[Entries taken from a collection]
=== Section Start ===

Section Entry.
Context (conf : vptr → vcpu_conf) (pconf : Z → vpartition_conf).
Context (support : Z → vper_cpu_arch_support_t) (flags : Z → vinfo_flags) (bflags : Z → vboot_flags).
Context (features : Z → vfeatures) (vmclear_ok vmptrld_ok : vptr → bool).
Context (host : Z → vhost) (vexit_stack : vptr → Z) (rdmsr : Z → Z → Z).
Context (vlaunch_cs : vptr → Z) (ept_base_phys : Z → Z).

Local Abbreviation fields := (vcpu_fields conf pconf support flags bflags features host vexit_stack
                            rdmsr vlaunch_cs ept_base_phys).
Local Abbreviation entry := (vcpu_entry conf pconf support flags bflags features vmclear_ok vmptrld_ok
                           host vexit_stack rdmsr vlaunch_cs ept_base_phys).

(** Where the field [f] is [adjusted cap val], a bit that is asked for is set if
    the processor allows it. *)
Definition requested (F : gmap Z Z) (f cap bit : Z) : Prop :=
  allowed cap bit = true → ∃ w, F !! f = Some w ∧ Z.testbit w bit = true.

Lemma requested_intro (F : gmap Z Z) f cap bits bit :
  F !! f = Some (adjusted cap (word_of bits)) → Forall (fun b => 0 <= b < 32) bits → bit ∈ bits →
  requested F f cap bit.
Proof.
  intros E Hb Hin Ha. eexists. split; [exact E|].
  rewrite Forall_forall in Hb. rewrite adjusted_bit by (by apply Hb).
  rewrite word_of_bit by (apply Forall_forall; intros b H; by apply Hb in H as [? _]).
  rewrite (bool_decide_eq_true_2 _ Hin). exact Ha.
Qed.

(** What the guest runs with. *)
Record programmed (this : Z) (v : vptr) (p : Z) (F : gmap Z Z) : Prop := {
  pr_pin : ∀ bit, bit ∈ [pin_external_interrupt_exiting; pin_nmi_exiting; pin_virtual_nmis] →
    requested F VMCS_CTRL_PINBASED_CONTROLS (rdmsr this (ia32_vmx_pinbased_ctls (bflags this))) bit;
  pr_proc : ∀ bit, bit ∈ [proc_use_io_bitmaps; proc_use_msr_bitmaps; proc_mwait_exiting;
                          proc_monitor_exiting; proc_activate_secondary_controls] →
    requested F VMCS_CTRL_PROCBASED_CTLS (rdmsr this (ia32_vmx_procbased_ctls (bflags this))) bit;
  pr_proc2 : procbased_ctls2 (bflags this) = true →
    ∀ bit, bit ∈ [proc2_enable_ept; proc2_unrestricted_guest; proc2_wbinvd_exiting] →
    requested F VMCS_CTRL_PROCBASED_CTLS2 (rdmsr this IA32_VMX_PROCBASED_CTLS2) bit;
  pr_exit : ∀ bit, bit ∈ [exit_host_address_space_size; exit_acknowledge_interrupt_on_exit;
                          exit_save_ia32_efer; exit_load_ia32_efer] →
    requested F VMCS_CTRL_PRIMARY_VMEXIT_CONTROLS (rdmsr this (ia32_vmx_exit_ctls (bflags this))) bit;
  pr_bitmaps : F !! VMCS_CTRL_MSR_BITMAPS = Some (msr_bitmap_phys (conf v)) ∧
    F !! VMCS_CTRL_IO_BITMAP_A = Some (io_bitmap_a_phys (conf v)) ∧
    F !! VMCS_CTRL_IO_BITMAP_B = Some (io_bitmap_b_phys (conf v));
  pr_ept : F !! VMCS_CTRL_EPTP = Some (eptp_t (ept_caching_policy (pconf p))
    (if ept_pml5 (flags this) then 4 else 3) (ept_accessed_dirty (flags this)) (ept_base_phys p));
  pr_cr : F !! VMCS_CTRL_CR0_GUEST_HOST_MASK = Some cr0_mask ∧
    F !! VMCS_CTRL_CR4_GUEST_HOST_MASK = Some (cr4_mask (bflags this) (features this)) ∧
    F !! VMCS_CTRL_CR4_READ_SHADOW = Some cr4_shadow;
  pr_host : F !! VMCS_HOST_RIP = Some (vexit_rip (host this)) ∧
    F !! VMCS_HOST_RSP = Some (vexit_stack v) ∧ F !! VMCS_HOST_CR3 = Some (host_cr3 (host this));
}.

Lemma fields_programmed this v p F : programmed this v p (write_all F (fields this v p)).
Proof.
  split.
  - intros bit Hb. eapply requested_intro; [field_of|by repeat constructor|sub_list Hb].
  - intros bit Hb. eapply requested_intro; [field_of|by repeat constructor|sub_list Hb].
  - intros H2 bit Hb. eapply requested_intro.
    + rewrite write_all_lookup. unfold vcpu_fields, setup_ctrls, setup_bitmaps, setup_ept.
      rewrite H2, !last_write_app. rewrite ?last_write_when by reflexivity. reflexivity.
    + unfold only. destruct (vpid_enabled _), (ept_ve _); by repeat constructor.
    + destruct (vpid_enabled _), (ept_ve _); sub_list Hb.
  - intros bit Hb. eapply requested_intro; [field_of|by repeat constructor|sub_list Hb].
  - split_and!; field_of.
  - field_of.
  - split_and!; field_of.
  - split_and!; field_of.
Qed.

(** The guest part of the VMCS, as the rest of the hypervisor reads it. *)
Definition fresh_guest (g g' : vmcs_guest) (v : vptr) : Prop :=
  g_rip g' = vlaunch_rip (conf v) ∧ g_rflags g' = 0x202 ∧ g_cr4 g' = 2 ^ 13 ∧
  g_efer g' = g_efer g ∧ c_entry_interrupt_info g' = c_entry_interrupt_info g.

Lemma sync_ctrls this v g :
  let g' := fold_left guest_sync (setup_ctrls conf bflags rdmsr this v) g in
  g_efer g' = g_efer g ∧ c_entry_interrupt_info g' = c_entry_interrupt_info g.
Proof.
  unfold setup_ctrls. destruct (procbased_ctls2 _), (exit_ctls2 _); split; reflexivity.
Qed.
Lemma sync_bitmaps v g : fold_left guest_sync (setup_bitmaps conf v) g = g.
Proof. unfold setup_bitmaps. destruct (negb _), (negb _); reflexivity. Qed.
Lemma sync_ept this v p g :
  fold_left guest_sync (setup_ept conf pconf support flags ept_base_phys this v p) g = g.
Proof. unfold setup_ept. destruct (ept_ve_support _), (vpid_enabled _); reflexivity. Qed.

Lemma fields_fresh this v p g : fresh_guest g (fold_left guest_sync (fields this v p) g) v.
Proof.
  unfold vcpu_fields. rewrite !fold_left_app, sync_ept, sync_bitmaps.
  pose proof (sync_ctrls this v g) as H. cbv zeta in H. revert H.
  generalize (fold_left guest_sync (setup_ctrls conf bflags rdmsr this v) g). intros g1 [E1 E2].
  split_and!; [reflexivity|reflexivity|reflexivity|rewrite <- E1; reflexivity|rewrite <- E2; reflexivity].
Qed.

(** The processor that runs a new vcpu. *)
Record starting (s : boot) (v : vptr) (x : vcpu) (b : vcpu_bitmaps) : Prop := {
  st_cpu : ∃ p, h_cpus (b_hv s) !! h_this (b_hv s) = Some p ∧ current_vcpu p = Some v;
  st_vcpu : h_vcpus (b_hv s) !! v = Some x;
  st_vmcs : is_Some (h_vmcs (b_hv s) !! v);
  st_bitmaps : b_bitmaps s !! v = Some b ∧ bitmaps_wf b;
  st_ok : vmclear_ok v = true ∧ vmptrld_ok v = true;
}.

(** The state of the hypervisor from which the guest is entered. *)
Record entered (s : boot) (v : vptr) (x : vcpu) (b : vcpu_bitmaps) (s1 : boot) : Prop := {
  en_fields : programmed (h_this (b_hv s)) v (vpartition_addr x) (fields_of_vmcs s1 v);
  en_guest : ∃ g g1, h_vmcs (b_hv s) !! v = Some g ∧ h_vmcs (b_hv s1) !! v = Some g1 ∧
    fresh_guest g g1 v;
  en_loaded : h_loaded (b_hv s1) !! h_this (b_hv s) = Some v;
  en_vcpu : h_vcpus (b_hv s1) !! v = Some (x <| preempted := false |>);
  en_bitmaps : ∃ b1, b_bitmaps s1 !! v = Some b1 ∧
    vsetup_traps (ia32_arch_capabilities_r (flags (h_this (b_hv s)))) (bflags (h_this (b_hv s))) b = Ok b1;
  en_revision : b_revision s1 !! v = Some (revision_id (bflags (h_this (b_hv s))));
  en_others : ∀ w, w ≠ v → b_bitmaps s1 !! w = b_bitmaps s !! w ∧ h_vmcs (b_hv s1) !! w = h_vmcs (b_hv s) !! w;
}.

(** The vcpu with [preempted] cleared, and its VMCS loaded. *)
Definition begun (v : vptr) (x : vcpu) (h : hv) : hv :=
  h <| h_interrupts ::= <[h_this h := false]> |> <| h_vcpus ::= <[v := x <| preempted := false |>]> |>
    <| h_loaded ::= <[h_this h := v]> |>.

Lemma in_hv_ok {A} (m : M hv A) s a h :
  m (b_hv s) = Ok (a, h) → in_hv m s = Ok (a, Boot h (b_vmcs s) (b_bitmaps s) (b_revision s)).
Proof. unfold in_hv. by intros ->. Qed.

Lemma entry_begins s v x b :
  starting s v x b →
  ∃ s1, entry s =
    (vmwrites (fields (h_this (b_hv s)) v (vpartition_addr x)) ;;;
     (if vpid_enabled (conf v) then in_hv (vlog (EInvvpid (vpid_val (conf v)))) else ret tt) ;;;
     setup_traps_of flags bflags (h_this (b_hv s)) v ;;;
     in_hv (__venter conf vmptrld_ok)) s1 ∧
    b_hv s1 = begun v x (b_hv s) ∧ b_vmcs s1 = b_vmcs s ∧ b_bitmaps s1 = b_bitmaps s ∧
    b_revision s1 = <[v := revision_id (bflags (h_this (b_hv s)))]> (b_revision s).
Proof.
  intros [(p & Hp & Hc) Hx _ _ [Hok1 Hok2]]. unfold vcpu_entry.
  destruct s as [h F B R]. cbn [b_hv b_vmcs b_bitmaps b_revision] in *.
  mstep (in_hv_ok vthis_vprocessor_id (Boot h F B R) (h_this h) h eq_refl).
  cbn [b_hv b_vmcs b_bitmaps b_revision].
  assert (vcurrent_vcpu h = Ok (v, h)) as Ec.
  { unfold vcurrent_vcpu, vthis_cpu_data, vthis_vprocessor_id, mgets, bind, get_cpu.
    rewrite Hp. cbn. by rewrite Hc. }
  mstep (in_hv_ok vcurrent_vcpu (Boot h F B R) _ _ Ec).
  cbn [b_hv b_vmcs b_bitmaps b_revision].
  set (h0 := h <| h_interrupts ::= <[h_this h := false]> |>).
  mstep (in_hv_ok _ (Boot h F B R) _ _ (eq_refl : disable_interrupts h = Ok (tt, h0))).
  cbn [b_hv b_vmcs b_bitmaps b_revision].
  assert (upd_vcpu v (fun x => x <| preempted := false |>) h0
          = Ok (tt, h0 <| h_vcpus ::= <[v := x <| preempted := false |>]> |>)) as Eu.
  { unfold upd_vcpu, get_vcpu, bind. change (h_vcpus h0) with (h_vcpus h). by rewrite Hx. }
  mstep (in_hv_ok _ (Boot h0 F B R) _ _ Eu). cbn [b_hv b_vmcs b_bitmaps b_revision].
  unfold bind at 1, mmodify at 1. rewrite Hok1. cbn [negb].
  unfold with_revision at 1. cbn [b_hv b_vmcs b_bitmaps b_revision].
  set (s2 := Boot _ F B _).
  assert (__vmptrld vmptrld_ok v (b_hv s2) = Ok (true, begun v x h)) as El.
  { unfold __vmptrld. rewrite Hok2. reflexivity. }
  mstep (in_hv_ok (__vmptrld vmptrld_ok v) s2 _ _ El). cbn [negb].
  set (s3 := Boot (begun v x h) _ _ _).
  assert (get_vcpu v (b_hv s3) = Ok (x <| preempted := false |>, begun v x h)) as Eg.
  { unfold get_vcpu. subst s3. cbn [b_hv]. unfold begun. cbn. by rewrite lookup_insert_eq. }
  mstep (in_hv_ok (get_vcpu v) s3 _ _ Eg).
  exists s3. split; [reflexivity|]. by split_and!.
Qed.

Lemma log_flush_run s v :
  ∃ h, (if vpid_enabled (conf v) then in_hv (vlog (EInvvpid (vpid_val (conf v)))) else ret tt) s
       = Ok (tt, Boot h (b_vmcs s) (b_bitmaps s) (b_revision s)) ∧
    h_vmcs h = h_vmcs (b_hv s) ∧ h_vcpus h = h_vcpus (b_hv s) ∧ h_loaded h = h_loaded (b_hv s).
Proof.
  destruct (vpid_enabled (conf v)).
  - eexists. split; [reflexivity|]. done.
  - exists (b_hv s). split; [by destruct s|]. done.
Qed.

Lemma entry_enters s v x b :
  starting s v x b →
  ∃ s1 F, entry s = in_hv (__venter conf vmptrld_ok) s1 ∧
    fields_of_vmcs s1 v = write_all F (fields (h_this (b_hv s)) v (vpartition_addr x)) ∧
    entered s v x b s1.
Proof.
  intros Hs. destruct (entry_begins s v x b Hs) as (s0 & -> & Hh & HF & HB & HR).
  destruct Hs as [_ Hx [g Hg] [Hb Wb] _].
  destruct (vmwrites_run (fields (h_this (b_hv s)) v (vpartition_addr x)) v g s0)
    as (s1 & E1 & Hh1 & HF1 & HB1 & HR1 & _); [rewrite Hh; apply lookup_insert_eq|by rewrite Hh|].
  mstep E1. destruct (log_flush_run s1 v) as (h2 & E2 & G1 & G2 & G3). mstep E2.
  destruct (vsetup_traps_adds (ia32_arch_capabilities_r (flags (h_this (b_hv s))))
    (bflags (h_this (b_hv s))) b Wb) as (b1 & Et & _).
  set (s2 := Boot h2 _ _ _).
  assert (setup_traps_of flags bflags (h_this (b_hv s)) v s2 = Ok (tt, with_bitmaps v b1 s2)) as E3.
  { unfold setup_traps_of. subst s2. cbn [b_bitmaps]. rewrite HB1, HB, Hb. by rewrite Et. }
  mstep E3. exists (with_bitmaps v b1 s2), (fields_of_vmcs s0 v). split; [reflexivity|].
  split; [exact HF1|].
  assert (h_vmcs h2 = <[v := fold_left guest_sync (fields (h_this (b_hv s)) v (vpartition_addr x)) g]>
    (h_vmcs (b_hv s))) as HV by (rewrite G1, Hh1, Hh; reflexivity).
  split; unfold with_bitmaps; subst s2; cbn [b_hv b_vmcs b_bitmaps b_revision].
  - change (fields_of_vmcs _ v) with (fields_of_vmcs s1 v). rewrite HF1. apply fields_programmed.
  - eexists g, _. split; [done|]. rewrite HV. split; [apply lookup_insert_eq|apply fields_fresh].
  - rewrite G3, Hh1, Hh. apply lookup_insert_eq.
  - rewrite G2, Hh1, Hh. apply lookup_insert_eq.
  - exists b1. split; [apply lookup_insert_eq|done].
  - rewrite HR1, HR. apply lookup_insert_eq.
  - intros w Hw. rewrite HV, !lookup_insert_ne, HB1, HB by done. done.
Qed.

(** Whether the processor has a bit of CR4: it faults on the others itself. *)
Definition cr4_present (d : vboot_flags) (f : vfeatures) (bit : Z) : bool :=
  if bit =? 6 then f_mce d else if bit =? 11 then f_umip f else if bit =? 12 then f_la57 f
  else if bit =? 14 then f_smx d else if bit =? 16 then f_fsgsbase f
  else if bit =? 17 then f_pcid f else if bit =? 18 then f_xsave d else if bit =? 19 then f_kl f
  else if bit =? 20 then f_smep f else if bit =? 21 then f_smap f else if bit =? 22 then f_pke f
  else if bit =? 23 then f_cet f else if bit =? 24 then f_pks f else if bit =? 25 then f_uintr d
  else if bit =? 27 then f_lass f else if bit =? 28 then f_lam f else if bit =? 32 then f_fred d
  else false.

=== Section End ===

• [WHAT TO WORK ON]: In your answer, include only the lines above starting at the line that holds "pr_ept : F !!" and ending at the line that holds "F !! VMCS_CTRL_CR4_READ_SHADOW", copied exactly.

• [TASK RESPONSE]:
  pr_ept : F !! VMCS_CTRL_EPTP = Some (eptp_t (ept_caching_policy (pconf p))
    (if ept_pml5 (flags this) then 4 else 3) (ept_accessed_dirty (flags this)) (ept_base_phys p));
  pr_cr : F !! VMCS_CTRL_CR0_GUEST_HOST_MASK = Some cr0_mask ∧
    F !! VMCS_CTRL_CR4_GUEST_HOST_MASK = Some (cr4_mask (bflags this) (features this)) ∧
    F !! VMCS_CTRL_CR4_READ_SHADOW = Some cr4_shadow;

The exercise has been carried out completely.